Besides the usual egg painting using egg paint or natural dye, or the one involving different geometrical and floral motifs, several other unique, original techniques have been developed by the Romanian craftsmen during the years.
The beaded Easter eggs
One of the them is adorning the eggs with beads, commonly found in Bukovina and northern Transylvania. This technique has been preserved by women in a village in Bistrita-Nasaud for centuries. For every egg sewn with beads, a housewife from Salva village on Salautei Valley is working for more than an hour.

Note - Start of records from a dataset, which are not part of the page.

(** * Typesense demo API (src/main.py): a shallow embedding and its properties

    The program is a FastAPI application that forwards requests to an
    external Typesense engine through one shared client.  The embedding
    keeps the shape of the Python source:

    - Python values that travel to and from the client (parsed JSON,
      request and response bodies) are the type [value];
    - the [search_params] dictionaries the handlers build and update by key
      are [gmap string value];
    - code that can raise runs in the monad [M]: explicit state passing
      with an exception result, [try_except] for [try: ... except ...:];
    - the engine behind the client is unknown: it is a transition function
      [engine : call -> World -> result value * World] over an arbitrary
      type of worlds, a binder of every definition that talks to it;
    - what the process does to the outside (client calls with their
      outcome, [time.sleep], [print]) is recorded in a trace of events. *)

From Stdlib Require Import ZArith String List Lia.
From Stdlib Require Import Floats.PrimFloat Floats.SpecFloat Floats.FloatOps.
From stdpp Require Import gmap strings list fin_maps pretty.

#[local] Set Warnings "-register-all".
#[local] Open Scope Z_scope.
#[local] Open Scope string_scope.

(** ** Python values *)

(** Values of the Python program that are JSON-shaped: what the client
    returns, what the handlers send and answer.  A [dict] keeps its
    insertion order, as in Python; its keys are strings. *)
Inductive value : Type :=
| VNone
| VBool (b : bool)
| VInt (z : Z)
| VFloat (f : float)
| VStr (s : string)
| VList (l : list value)
| VDict (d : list (string * value)).

(** An instance of a subclass of [Exception]: the name of its class and
    what [str(e)] (hence [f"{e}"]) gives. *)
Record exception : Type := Exception { exc_type : string; exc_str : string }.

Inductive result (A : Type) : Type :=
| Ok (a : A)
| Raise (e : exception).
Arguments Ok {A} a.
Arguments Raise {A} e.

Definition is_raise {A} (r : result A) : bool :=
  match r with Ok _ => false | Raise _ => true end.

(** The name [type(v).__name__] of a value, used in the messages of the
    interpreter's [TypeError]s. *)
Definition type_name (v : value) : string :=
  match v with
  | VNone => "NoneType"
  | VBool _ => "bool"
  | VInt _ => "int"
  | VFloat _ => "float"
  | VStr _ => "str"
  | VList _ => "list"
  | VDict _ => "dict"
  end.

(** The exceptions the interpreter itself raises in this program.  Their
    texts follow CPython 3.11; no property below depends on a text. *)
Definition KeyError (k : string) : exception :=
  Exception "KeyError" ("'" +:+ k +:+ "'").
Definition TypeError (msg : string) : exception := Exception "TypeError" msg.
Definition AttributeError (msg : string) : exception :=
  Exception "AttributeError" msg.
Definition OverflowError (msg : string) : exception :=
  Exception "OverflowError" msg.
Definition ZeroDivisionError : exception :=
  Exception "ZeroDivisionError" "integer division or modulo by zero".

(** [d[k]] on a dict held as an ordered list of items. *)
Fixpoint dict_lookup (k : string) (d : list (string * value)) : option value :=
  match d with
  | [] => None
  | (k', v) :: d' => if String.eqb k k' then Some v else dict_lookup k d'
  end.
(** * Lecture Voice-to-Notes Generator: a shallow embedding of [app.py]

    The development follows the helper functions of [app.py]:
    [extract_video_id], [transcribe_audio], [generate_ai_notes] and the
    YouTube caption flow of the second tab.  File names, URLs and
    messages are modelled as [string] (8-bit characters, read as ASCII
    text); where the result depends on characters outside ASCII (the
    words, lengths and case of a transcript in [generate_ai_notes]) a
    string is the list of its code points, in the modules [Text] and
    [NotesU]; the third-party libraries the program calls (pydub, moviepy,
    speech_recognition, youtube_transcript_api, the summarization
    pipeline) appear as parameters or as oracle records whose answers
    the program reacts to. *)

From Stdlib Require Import String Ascii List NArith Arith Bool Lia.
From Stdlib Require Import DecimalString Permutation Sorted.
Import ListNotations.

Local Open Scope list_scope.
Local Open Scope string_scope.

(* ===================================================================== *)
(** ** Python string primitives used by the program *)
(* ===================================================================== *)

Module PyStr.

  (** [str.isspace] on one ASCII character: TAB..CR, FS..US and SPACE. *)
Definition is_space (c : ascii) : bool :=
    let n := N_of_ascii c in
    (((9 <=? n) && (n <=? 13)) || ((28 <=? n) && (n <=? 32)))%N.

Definition is_upper (c : ascii) : bool :=
    let n := N_of_ascii c in ((65 <=? n) && (n <=? 90))%N.

Definition is_lower (c : ascii) : bool :=
    let n := N_of_ascii c in ((97 <=? n) && (n <=? 122))%N.

Definition is_digit (c : ascii) : bool :=
    let n := N_of_ascii c in ((48 <=? n) && (n <=? 57))%N.

Definition lower_char (c : ascii) : ascii :=
    if is_upper c then ascii_of_N (N_of_ascii c + 32) else c.

Definition upper_char (c : ascii) : ascii :=
    if is_lower c then ascii_of_N (N_of_ascii c - 32) else c.

  (** [s.lower()] *)
Fixpoint lower (s : string) : string :=
    match s with
    | EmptyString => EmptyString
    | String c r => String (lower_char c) (lower r)
    end.

  (** [s.upper()] *)
Fixpoint upper (s : string) : string :=
    match s with
    | EmptyString => EmptyString
    | String c r => String (upper_char c) (upper r)
    end.

  (** [s.capitalize()]: first character upper-cased, the rest lower-cased. *)
Definition capitalize (s : string) : string :=
    match s with
    | EmptyString => EmptyString
    | String c r => String (upper_char c) (lower r)
    end.

Definition is_empty (s : string) : bool :=
    match s with EmptyString => true | _ => false end.

  (** [s.split()] with no argument: the maximal runs of non-whitespace
      characters, in order.  [cur] is the word being read. *)
Fixpoint split_ws_aux (cur : string) (s : string) : list string :=
    match s with
    | EmptyString => if is_empty cur then [] else [cur]
    | String c r =>
        if is_space c
        then (if is_empty cur then split_ws_aux EmptyString r
              else cur :: split_ws_aux EmptyString r)
        else split_ws_aux (cur ++ String c EmptyString) r
    end.

Definition split_ws (s : string) : list string := split_ws_aux EmptyString s.

  (** [s.split(sep)] for a non-empty separator: the fragments between
      the non-overlapping occurrences of [sep], scanned left to right;
      empty fragments are kept.  After an occurrence is found at the
      current character, [skip] counts its remaining characters. *)
Fixpoint split_aux (sep : string) (skip : nat) (cur : string) (s : string)
    : list string :=
    match s with
    | EmptyString => [cur]
    | String c r =>
        match skip with
        | S k => split_aux sep k cur r
        | O =>
            if prefix sep s
            then cur :: split_aux sep (String.length sep - 1) EmptyString r
            else split_aux sep 0 (cur ++ String c EmptyString) r
        end
    end.

Definition split (sep : string) (s : string) : list string :=
    split_aux sep 0 EmptyString s.

  (** [sep.join(l)] *)
Definition join (sep : string) (l : list string) : string :=
    String.concat sep l.

  (** [s.replace(old, new)] for a non-empty [old]. *)
Definition replace (old new : string) (s : string) : string :=
    join new (split old s).

Fixpoint drop_space (l : list ascii) : list ascii :=
    match l with
    | [] => []
    | c :: r => if is_space c then drop_space r else l
    end.

  (** [s.strip()] *)
Definition strip (s : string) : string :=
    string_of_list_ascii
      (rev (drop_space (rev (drop_space (list_ascii_of_string s))))).

  (** [str(n)] for a non-negative integer. *)
Definition of_N (n : N) : string := NilEmpty.string_of_uint (N.to_uint n).

  (** [l[-1]] of a non-empty list (a [split] result is never empty). *)
Definition last_item (l : list string) : string := List.last l EmptyString.

  (** [x in l] for a list of strings. *)
Definition mem (x : string) (l : list string) : bool :=
    existsb (String.eqb x) l.

Fixpoint all_chars (p : ascii -> bool) (s : string) : bool :=
    match s with
    | EmptyString => true
    | String c r => p c && all_chars p r
    end.

  (** A word: not empty, no whitespace in it. *)
Definition is_word (w : string) : Prop :=
    is_empty w = false /\ all_chars (fun c => negb (is_space c)) w = true.

  (** [s[:n]] *)
Fixpoint take (n : nat) (s : string) : string :=
    match n, s with
    | O, _ => EmptyString
    | S k, EmptyString => EmptyString
    | S k, String c r => String c (take k r)
    end.

  (** [s[n:]] *)
Fixpoint drop (n : nat) (s : string) : string :=
    match n, s with
    | O, _ => s
    | S k, EmptyString => EmptyString
    | S k, String _ r => drop k r
    end.

End PyStr.

(* ===================================================================== *)
(** ** [extract_video_id] (app.py, lines 26-30) *)
(* ===================================================================== *)

Module VideoId.

  (** The character class [[0-9A-Za-z_-]]. *)
Definition is_id_char (c : ascii) : bool :=
    PyStr.is_digit c || PyStr.is_upper c || PyStr.is_lower c
    || Ascii.eqb c "_"%char || Ascii.eqb c "-"%char.

  (** [([0-9A-Za-z_-]{n})] anchored at the head of [s]: the captured
      group when the first [n] characters are all in the class. *)
Fixpoint take_id (n : nat) (s : string) : option string :=
    match n with
    | O => Some EmptyString
    | S k =>
        match s with
        | EmptyString => None
        | String c r =>
            if is_id_char c then option_map (String c) (take_id k r) else None
        end
    end.

  (** The whole pattern [(?:v=|\/)([0-9A-Za-z_-]{11})] anchored at the
      head of [s]: the alternatives are tried in order, [v=] first. *)
Definition match_at (s : string) : option string :=
    match s with
    | String "v" (String "=" r) => take_id 11 r
    | String "/" r => take_id 11 r
    | _ => None
    end.

  (** [re.search(pattern, url)]: the start positions are tried from
      left to right; the result is group 1 of the first match. *)
Fixpoint re_search (s : string) : option string :=
    match match_at s with
    | Some g => Some g
    | None =>
        match s with
        | EmptyString => None
        | String _ r => re_search r
        end
    end.

  (** [match.group(1) if match else None] *)
Definition extract_video_id (url : string) : option string := re_search url.

  (** An identifier: 11 characters of the class. *)
Definition is_video_id (g : string) : Prop :=
    String.length g = 11 /\ PyStr.all_chars is_id_char g = true.

  (** [url] has, right after [pre], a [v=] or a [/] followed by the
      identifier [g]. *)
Definition occurrence (url pre g : string) : Prop :=
    exists p post,
      (p = "v=" \/ p = "/") /\ url = pre ++ p ++ g ++ post /\ is_video_id g.

  (** Some start position before [n] carries a match. *)
Fixpoint matches_before (n : nat) (s : string) : bool :=
    match n with
    | O => false
    | S k =>
        match match_at s with
        | Some _ => true
        | None => match s with
                  | EmptyString => false
                  | String _ r => matches_before k r
                  end
        end
    end.
(** The number of binary digits of a positive number. *)
Lemma digits2_bounds (p : positive) :
  2 ^ (Zpos (digits2_pos p) - 1) <= Zpos p < 2 ^ Zpos (digits2_pos p).
Proof.
  rewrite digits2_pos_size. split.
  - pose proof (Pos.size_le p) as H.
    assert (H2 : 2 ^ Zpos (Pos.size p) <= 2 * Zpos p).
    { change (2 * Zpos p) with (Zpos p~0). rewrite <- Pos2Z.inj_pow.
      apply Pos2Z.pos_le_pos. exact H. }
    replace (Zpos (Pos.size p)) with (Zpos (Pos.size p) - 1 + 1) in H2 by lia.
    rewrite Z.pow_add_r in H2 by lia. lia.
  - pose proof (Pos.size_gt p) as H.
    rewrite <- Pos2Z.inj_pow. apply Pos2Z.pos_lt_pos. exact H.
Qed.

Lemma digits2_unique (p : positive) (d : Z) :
  2 ^ (d - 1) <= Zpos p < 2 ^ d -> Zpos (digits2_pos p) = d.
Proof.
  intros [Hl Hu]. pose proof (digits2_bounds p) as [Hl' Hu'].
  assert (Hd : 0 < d).
  { destruct (Z_lt_le_dec 0 d) as [H | H]; [exact H |].
    exfalso. destruct (Z.eq_dec d 0) as [-> | Hn].
    - simpl in Hu. lia.
    - rewrite Z.pow_neg_r in Hu by lia. lia. }
  destruct (Z_lt_le_dec (Zpos (digits2_pos p)) d) as [H1 | H1].
  - exfalso. assert (2 ^ Zpos (digits2_pos p) <= 2 ^ (d - 1)).
    { apply Z.pow_le_mono_r; lia. }
    lia.
  - destruct (Z_lt_le_dec d (Zpos (digits2_pos p))) as [H2 | H2]; [| lia].
    exfalso. assert (2 ^ d <= 2 ^ (Zpos (digits2_pos p) - 1)).
    { apply Z.pow_le_mono_r; lia. }
    lia.
Qed.
(** A backup directory holding an artifact of January 2020 and a file
    that is not an artifact. *)
Definition old_backups : Scheduler.Directory :=
  Scheduler.mkDirectory
    true
    [Scheduler.mkEntry "jobname_20200101_000000.sql" true;
     Scheduler.mkEntry "random.sql" true]
    [].

(** The names of a configuration that pass the patterns of
    [validate_backup_config]. *)
Definition names_well_formed (config : BackupConfig) : Prop :=
  Forall (fun x => Validation.match_schema_name x = true) (exclude_schemas config)
  /\ Forall (fun x => Validation.match_schema_name x = true) (include_schemas config)
  /\ Forall (fun x => Validation.match_table_name x = true) (exclude_tables config)
  /\ Forall (fun x => Validation.match_table_name x = true) (include_tables config).

Definition filters (excluded_schemas included_schemas
                    excluded_tables included_tables : list string)
  : BackupConfig :=
  {| backup_type := BackupType.FULL; compression := CompressionType.GZIP;
     encryption := EncryptionType.NONE; parallel_jobs := 4;
     exclude_schemas := excluded_schemas; include_schemas := included_schemas;
     exclude_tables := excluded_tables; include_tables := included_tables;
     clean_before_restore := true; no_owner := true; no_privileges := true |}.
(** X8: whatever the names and strings of the payload contain (control
    characters, quotes, any Unicode), [log] writes printable ASCII only, the
    closing newline apart: everything else is escaped. *)
Theorem log_writes_printable_ascii (float_repr : float -> list ascii)
    (self : JsonlDataWriter) (kind : Events) (data : option pydict)
    (w : world) (c : list ascii) :
  file_content w (outfile self) = Some c ->
  JsonNumber (float_repr (wall_clock w (clock_reads w))) ->
  payload_floats_ok float_repr data ->
  exists l,
    log float_repr self kind data w
    = (after_log w (outfile self) (c ++ l ++ [LF]), inr tt)
    /\ Forall (fun ch => is_printable ch = true) l.
Proof.
  intros Hc Hts Hd.
  exists (record_line float_repr (wall_clock w (clock_reads w)) kind data).
  split; [apply log_run; exact Hc|].
  apply dumps_printable, logged_data_floats_ok; assumption.
Qed.

Lemma log_writes_printable_ascii_witness :
  exists l,
    log float_repr_whole ex_writer MESSAGE
      (Some [(str "name", JStr [233; 10; 128512; 34]%N)]) ex_world
    = (after_log ex_world ex_path ([] ++ l ++ [LF]), inr tt)
    /\ Forall (fun ch => is_printable ch = true) l.
Proof.
  apply (log_writes_printable_ascii float_repr_whole ex_writer MESSAGE
           (Some [(str "name", JStr [233; 10; 128512; 34]%N)]) ex_world []);
    [reflexivity | apply (ex_clock_renders 0) | repeat constructor].
Defined.

(** X9: the six members of [Events] have six different values, so the
    [event] member of a journal line identifies the kind. *)
Theorem Events_value_injective (a b : Events) :
  Events_value a = Events_value b -> a = b.
Proof.
  destruct a, b; intros H; try reflexivity; vm_compute in H; discriminate H.
Qed.

Lemma Events_value_injective_witness : REACTION_ADD = REACTION_ADD.
Proof. apply (Events_value_injective REACTION_ADD REACTION_ADD). reflexivity. Defined.

(** * Further properties of the handlers *)

Lemma count_reported_lookup (self : StatCollectorClient) (cache : Cache)
    (g : Guild) (n : Z) :
  get_guild cache (guild_id self) = Some g ->
  member_count g = Some n -> n <> 0%Z ->
  lookup_count self cache = inr n.
Proof.
  intros Hg Hm Hn. unfold lookup_count. rewrite Hg, Hm.
  destruct (Z.eqb_spec n 0); [contradiction | reflexivity].
Qed.





(** X11: when the monitored guild is not in the client's cache, the lookup
    fails on the attribute access before its own check: it raises
    [AttributeError], not the [RuntimeError] of a missing count, and logs
    nothing; every handler that reaches it fails with that error, having
    logged its first record only and written nothing. *)
Theorem missing_guild_raises_attribute_error (float_repr : float -> list ascii)
    (self : StatCollectorClient) (cache : Cache) (e : event) (w : world) :
  get_guild cache (guild_id self) = None ->
  get_current_member_count self cache w = (w, inl AttributeError)
  /\ (reaches_lookup cache e = true ->
      handle float_repr self cache e w
      = (add_log w (entry_log e), inl AttributeError)).
Proof.
  intros Hg.
  assert (Hc : lookup_count self cache = inl AttributeError)
    by (unfold lookup_count; rewrite Hg; reflexivity).
  split.
  - rewrite get_current_member_count_run, Hc. apply f_equal2; [|reflexivity].
    apply add_log_nil.
  - intros Hr.
    rewrite (handle_lookup_fails float_repr self cache e w AttributeError Hr Hc).
    cbn [lookup_log]. rewrite app_nil_r. reflexivity.
Qed.

Lemma missing_guild_raises_attribute_error_witness :
  handle float_repr_whole ex_client ex_cache_noguild (EvMemberJoin ex_alice)
    ex_world
  = (add_log ex_world (entry_log (EvMemberJoin ex_alice)), inl AttributeError).
Proof.
  apply (missing_guild_raises_attribute_error float_repr_whole ex_client
           ex_cache_noguild (EvMemberJoin ex_alice) ex_world); reflexivity.
Defined.

(** X12: a reaction whose channel is not in the cache or has no name, or
    which carries no member, raises [AttributeError] and writes nothing;
    this comes before the member-count lookup, so it is the error raised
    even when the count is unavailable too. *)
Theorem reaction_unresolved_raises (float_repr : float -> list ascii)
    (self : StatCollectorClient) (cache : Cache)
    (payload : RawReactionActionEvent) (w : world) :
  get_channel cache (reaction_channel_id payload) = None
  \/ member payload = None
  \/ (exists ch, get_channel cache (reaction_channel_id payload) = Some ch
                 /\ channel_name ch = None) ->
  on_raw_reaction_add float_repr self cache payload w
  = (add_log w (entry_log (EvRawReactionAdd payload)), inl AttributeError).
Proof.
  intros H.
  unfold on_raw_reaction_add, bind, getattr, attribute, ret, raise,
    logger_log, entry_log.
  destruct (get_channel cache (reaction_channel_id payload)) as [ch|];
    [|reflexivity].
  destruct (channel_name ch) as [name|] eqn:Hname; [|reflexivity].
  destruct H as [H|[H|(ch' & H & Hn)]]; [discriminate| |].
  - rewrite H. reflexivity.
  - injection H as <-. congruence.
Qed.

Lemma reaction_unresolved_raises_witness :
  on_raw_reaction_add float_repr_whole ex_client ex_cache_nocount
    ex_reaction_elsewhere ex_world
  = (add_log ex_world (entry_log (EvRawReactionAdd ex_reaction_elsewhere)),
     inl AttributeError).
Proof.
  apply (reaction_unresolved_raises float_repr_whole ex_client
           ex_cache_nocount ex_reaction_elsewhere ex_world).
  left. reflexivity.
Defined.

(** X13: an invite without inviter raises [AttributeError] and writes
    nothing, whatever the member count. *)
Theorem invite_without_inviter_raises (float_repr : float -> list ascii)
    (self : StatCollectorClient) (cache : Cache) (invite : Invite)
    (w : world) :
  inviter invite = None ->
  on_invite_create float_repr self cache invite w
  = (add_log w (entry_log (EvInviteCreate invite)), inl AttributeError).
Proof.
  intros H. unfold on_invite_create, bind, getattr, ret, raise, logger_log.
  rewrite H. reflexivity.
Qed.

Lemma invite_without_inviter_raises_witness :
  on_invite_create float_repr_whole ex_client ex_cache ex_invite_anonymous
    ex_world
  = (add_log ex_world (entry_log (EvInviteCreate ex_invite_anonymous)),
     inl AttributeError).
Proof.
  apply (invite_without_inviter_raises float_repr_whole ex_client ex_cache
           ex_invite_anonymous ex_world).
  reflexivity.
Defined.

(** X14: the record of a reaction takes the channel id and name from the
    channel object found in the cache (not from the id in the payload), the
    member from the payload and the count from the guild; an emoji without
    name is written as [null]. *)
Theorem reaction_record (float_repr : float -> list ascii)
    (self : StatCollectorClient) (cache : Cache)
    (payload : RawReactionActionEvent) (w : world) (c : list ascii)
    (ch : Channel) (cname : pystr) (u : User) (g : Guild) (n : Z) :
  file_content w (outfile (data_writer self)) = Some c ->
  get_channel cache (reaction_channel_id payload) = Some ch ->
  channel_name ch = Some cname ->
  member payload = Some u ->
  get_guild cache (guild_id self) = Some g ->
  member_count g = Some n -> n <> 0%Z ->
  on_raw_reaction_add float_repr self cache payload w
  = (after_log (add_log w (entry_log (EvRawReactionAdd payload)))
       (outfile (data_writer self))
       (c ++ record_line float_repr (wall_clock w (clock_reads w)) REACTION_ADD
               (Some [(str "channel_id", JInt (channel_id ch));
                      (str "channel_name", JStr cname);
                      (str "emoji",
                       match emoji_name (emoji payload) with
                       | Some name => JStr name
                       | None => JNull
                       end);
                      (str "member_name", JStr (user_name u));
                      (str "member_id", JInt (user_id u));
                      (str "current_member_count", JInt n)])
          ++ [LF]),
     inr tt).
Proof.
  intros Hc Hch Hname Hu Hg Hm Hn.
  unfold on_raw_reaction_add, bind, getattr, attribute, ret, raise,
    logger_log, entry_log.
  rewrite Hch, Hname, Hu, get_current_member_count_run,
    (count_reported_lookup self cache g n Hg Hm Hn).
  cbn [lookup_log]. rewrite add_log_nil.
  apply (log_run float_repr (data_writer self) REACTION_ADD _
           (add_log w _) c Hc).
Qed.

Lemma reaction_record_witness :
  exists w',
    on_raw_reaction_add float_repr_whole ex_client ex_cache ex_reaction_unnamed
      ex_world = (w', inr tt)
    /\ file_content w' ex_path
       = Some (record_line float_repr_whole 1000%float REACTION_ADD
                 (Some [(str "channel_id", JInt 7);
                        (str "channel_name", JStr (str "general"));
                        (str "emoji", JNull);
                        (str "member_name", JStr (str "alice"));
                        (str "member_id", JInt 42);
                        (str "current_member_count", JInt 100)])
                 ++ [LF]).
Proof.
  eexists. split.
  - apply (reaction_record float_repr_whole ex_client ex_cache
             ex_reaction_unnamed ex_world [] ex_channel (str "general") ex_alice
             {| member_count := Some 100%Z |} 100%Z);
      try reflexivity; discriminate.
  - reflexivity.
Defined.

(** X15: a join and a removal leave records of the same shape, the id of
    the member and the count the guild reports at that moment, under the
    kinds [member_join] and [member_remove]. *)
Theorem member_join_and_remove_records (float_repr : float -> list ascii)
    (self : StatCollectorClient) (cache : Cache) (joined : User)
    (removed : RawMemberRemoveEvent) (w : world) (c : list ascii)
    (g : Guild) (n : Z) :
  file_content w (outfile (data_writer self)) = Some c ->
  get_guild cache (guild_id self) = Some g ->
  member_count g = Some n -> n <> 0%Z ->
  on_member_join float_repr self cache joined w
  = (after_log (add_log w (entry_log (EvMemberJoin joined)))
       (outfile (data_writer self))
       (c ++ record_line float_repr (wall_clock w (clock_reads w)) MEMBER_JOIN
               (Some [(str "member_id", JInt (user_id joined));
                      (str "current_member_count", JInt n)])
          ++ [LF]),
     inr tt)
  /\ on_raw_member_remove float_repr self cache removed w
     = (after_log (add_log w (entry_log (EvRawMemberRemove removed)))
          (outfile (data_writer self))
          (c ++ record_line float_repr (wall_clock w (clock_reads w))
                  MEMBER_REMOVE
                  (Some [(str "member_id", JInt (user_id (user removed)));
                         (str "current_member_count", JInt n)])
             ++ [LF]),
        inr tt).
Proof.
  intros Hc Hg Hm Hn.
  unfold on_member_join, on_raw_member_remove, bind, logger_log, entry_log.
  rewrite !get_current_member_count_run,
    (count_reported_lookup self cache g n Hg Hm Hn).
  cbn [lookup_log]. rewrite !add_log_nil.
  split.
  - apply (log_run float_repr (data_writer self) MEMBER_JOIN _
             (add_log w _) c Hc).
  - apply (log_run float_repr (data_writer self) MEMBER_REMOVE _
             (add_log w _) c Hc).
Qed.

Lemma member_join_and_remove_records_witness :
  snd (on_member_join float_repr_whole ex_client ex_cache ex_alice ex_world)
  = inr tt
  /\ snd (on_raw_member_remove float_repr_whole ex_client ex_cache
            {| user := ex_alice |} ex_world)
     = inr tt.
Proof.
  destruct (member_join_and_remove_records float_repr_whole ex_client ex_cache
              ex_alice {| user := ex_alice |} ex_world []
              {| member_count := Some 100%Z |} 100%Z eq_refl eq_refl eq_refl
              ltac:(discriminate)) as [H1 H2].
  rewrite H1, H2. split; reflexivity.
Defined.

(** X16: the record of an invite holds the invite's code, the id and name
    of its inviter and the count the guild reports. *)
Theorem invite_record (float_repr : float -> list ascii)
    (self : StatCollectorClient) (cache : Cache) (invite : Invite)
    (w : world) (c : list ascii) (u : User) (g : Guild) (n : Z) :
  file_content w (outfile (data_writer self)) = Some c ->
  inviter invite = Some u ->
  get_guild cache (guild_id self) = Some g ->
  member_count g = Some n -> n <> 0%Z ->
  on_invite_create float_repr self cache invite w
  = (after_log (add_log w (entry_log (EvInviteCreate invite)))
       (outfile (data_writer self))
       (c ++ record_line float_repr (wall_clock w (clock_reads w)) INVITE_CREATE
               (Some [(str "invite_id", JStr (invite_id invite));
                      (str "inviter_id", JInt (user_id u));
                      (str "inviter_name", JStr (user_name u));
                      (str "current_member_count", JInt n)])
          ++ [LF]),
     inr tt).
Proof.
  intros Hc Hu Hg Hm Hn.
  unfold on_invite_create, bind, getattr, ret, raise, logger_log, entry_log.
  rewrite Hu, get_current_member_count_run,
    (count_reported_lookup self cache g n Hg Hm Hn).
  cbn [lookup_log]. rewrite add_log_nil.
  apply (log_run float_repr (data_writer self) INVITE_CREATE _
           (add_log w _) c Hc).
Qed.

Lemma invite_record_witness :
  snd (on_invite_create float_repr_whole ex_client ex_cache ex_invite ex_world)
  = inr tt.
Proof.
  rewrite (invite_record float_repr_whole ex_client ex_cache ex_invite ex_world
             [] ex_alice {| member_count := Some 100%Z |} 100%Z eq_refl eq_refl
             eq_refl eq_refl ltac:(discriminate)).
  reflexivity.
Defined.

The bead sewing in Salva village has passed from one generation to another and has actually become a lifestyle in this area, as it is no confined just to Easter eggs, but it’s widespread to folk costumes, belts, paintings or jewelry as well.
In other areas, such as in Vicov, Suceava, Bukovina region, villagers make the eggs of softwood, polish them with wax and then apply the colorful beads.
You can read more about the beaded Easter eggs here.
The shod eggs
A creative villager from Bacau has discovered another original Easter egg painting technique, which is even registered as trademark: shod eggs, meaning they have a horseshoe as support.
Constantin Gavriliu is storing goose eggs over the winter and is designing a horseshoe for each of them. The man is drilling the eggs in two spots and is cleaning them and after that the horseshoes are applied. The craftsman is selling these eggs abroad, too, for prices ranging from EUR 10 to EUR 50 a piece.
Leaf painted eggs
In other regions, such as in Maramures, children would pick up leaves of various shapes from the garden, while their mothers and grandmothers are using them to decorate the Easter eggs. Eggs are put in a pantyhose together with the leaf and after that they are dipped in the paint or in the water where red onion had been previously boiled, to obtain a natural dye. Anyway, this technique has become so familiar that it is being used on Easter in most part of the country, both in rural or urban areas.